The Social Justice in the Central Valley conference will continue today with various presentations, including those on homelessness, racial achievement gaps, social environmental resources for at-risk students, health access for immigrant communities, intersectional immigrant issues impacting LGBTQ immigrants, food empowerment projects for at-risk populations, education initiatives, and water quality issues for at-risk populations.
The conference will conclude with keynote speakers Dixie Salazar and Sasha Abramsky. As an award-winning artist, author, activist and educator, Salazar’s work has been shown extensively, including exhibits in San Francisco, Las Vegas, New York and numerous galleries throughout the Central Valley. She will kick off the closing keynote program with a poetry reading and discussion on “And homeless near a thousand homes I stood.”
Abramsky is a freelance award-winning journalist and author of “The American Way of Poverty: How the Other Half Still Lives,” which presents an ambitious portrait of poverty in 21st century America. Abramsky’s book was named one of the 100 Notable Books of the Year in The New York Times, as well as featured in many publications, including New York Magazine, the New Yorker, Los Angeles Weekly and Rolling Stone.
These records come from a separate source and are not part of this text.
(** C6: an approval lets through the request it was asked for, and no other.
    One confirmation was shown and approved; a request of any kind then passes
    the check of a run that asks for confirmations, of the same approval scope, and
    in which nothing else was approved.  It comes from the same node,
    is of the same kind, has the target and the details that were shown, and,
    where approvals are per invocation, the same digest of the invocation, when
    the digests of the two requests do not collide.  Node ids contain no colon,
    as the validation of a manifest demands, targets no NUL, and the details are
    absent or objects whose doubles are read back from JSON as themselves. *)
Theorem approval_covers_its_request su0 cx0 node0 kind0 target0 details0 invocation0 g0 g0' c
    su cx node kind target details invocation g g' :
  require_side_effect su0 cx0 node0 kind0 target0 details0 invocation0 g0 = (g0', Ok (Some c)) →
  (∀ id, bm_get id (gc_confirmations cx) = Some true → id = cf_id c) → gc_scope cx = cf_scope c →
  asks cx → require_side_effect su cx node kind target details invocation g = (g', Ok None) →
  58%Z ∉ nd_id node0 → 58%Z ∉ nd_id node → nul_free target0 → nul_free target →
  event_details details0 → event_details details →
  distinct_digests (digest_input target details) (digest_input target0 details0) →
  nd_id node = nd_id node0 ∧ kind = cf_kind c ∧ utf8_bytes target = utf8_bytes (cf_target c) ∧
  details = cf_details c ∧ (cf_scope c = ScInvocation → sha_str invocation = sha_str invocation0).
Proof.
  intros (Eid & Ek & Et & Ed & Es)%require_asks Honly Hsc Ha Hp%require_passes Hk0 Hk Hn0 Hn Hd0 Hd Hcol;
    [|done]. apply Honly in Hp. rewrite Eid in Hp. unfold request_id in Hp. rewrite Hsc, Es in Hp.
  apply confirmation_id_inj in Hp as (-> & -> & Hp & Hi); [|done..].
  apply operation_digest_inj in Hp as [Ht ->]; [|done..]. rewrite Ek, Et, Ed, Es. done.
Qed.
End approvals.

(** ** HTTP requests *)

Section http.
Context {HB : Sha256Bytes}.

Lemma split_pairs_bytes (f : str → str) (l l' : list (str * str)) :
  (∀ kv, kv ∈ l ++ l' → nul_free (f kv.1) ∧ nul_free kv.2) →
  concat (map (pair_bytes f) l) = concat (map (pair_bytes f) l') →
  map (λ kv, (utf8_bytes (f kv.1), utf8_bytes kv.2)) l =
  map (λ kv, (utf8_bytes (f kv.1), utf8_bytes kv.2)) l'.
Proof.
  revert l'. induction l as [|kv l IH]; intros [|kv' l'] Hn E; [done|..].
  - exfalso. cbn in E. unfold pair_bytes in E. by destruct (utf8_bytes (f kv'.1)).
  - exfalso. cbn in E. unfold pair_bytes in E. by destruct (utf8_bytes (f kv.1)).
  - cbn [map concat] in *. unfold pair_bytes in E at 1 3. rewrite <-!app_assoc in E. cbn [app] in E.
    destruct (Hn kv) as [Hk Hv]; [set_solver|]. destruct (Hn kv') as [Hk' Hv']; [set_solver|].
    apply first_sep in E as [-> E]; [|done..]. apply first_sep in E as [-> E]; [|done..].
    f_equal. apply IH; [|done]. intros x Hx. apply Hn. set_solver.
Qed.

(** The digests of two requests do not collide. *)
Record distinct_requests (salt : str) (headers headers' : bmap str) (body body' : option bytes)
    (sensitive sensitive' : bmap str) (url url' : str) : Prop := {
  dr_headers : distinct_digests
    (salted (s"http-headers-v1") salt ++ concat (map (pair_bytes to_ascii_lowercase) headers))
    (salted (s"http-headers-v1") salt ++ concat (map (pair_bytes to_ascii_lowercase) headers'));
  dr_body : ∀ b b', body = Some b → body' = Some b' → distinct_digests
    (salted (s"http-body-v1") salt ++ b) (salted (s"http-body-v1") salt ++ b');
  dr_sensitive : distinct_digests
    (salted (s"http-sensitive-v1") salt ++ concat (map (pair_bytes id) sensitive))
    (salted (s"http-sensitive-v1") salt ++ concat (map (pair_bytes id) sensitive'));
  dr_url : distinct_digests
    (salted (s"http-url-v1") salt ++ utf8_bytes (canonical_http_url url))
    (salted (s"http-url-v1") salt ++ utf8_bytes (canonical_http_url url'));
}.
Definition nul_free_pairs (l : list (str * str)) : Prop :=
  ∀ kv, kv ∈ l → nul_free kv.1 ∧ nul_free kv.2.
(** The texts of pairs as bytes, and headers without the case of their names. *)
Definition pair_texts (l : list (str * str)) : list (bytes * bytes) :=
  map (λ kv, (utf8_bytes kv.1, utf8_bytes kv.2)) l.
Definition lower_names (l : list (str * str)) : list (str * str) :=
  map (λ kv, (to_ascii_lowercase kv.1, kv.2)) l.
Abramsky has a master’s degree from the Columbia University School of Journalism and he was awarded in 2002 with an Open Society, Crime and Communities Media Fellowship. He is currently a Senior Fellow at the New York City-based Demos think tank.
Event attendees can park for free for the event and can also reserve seats for the closing keynote program tonight by visiting csustan.edu/social-justice-conference. More information, including event times, topics and locations, can be found on the website as well.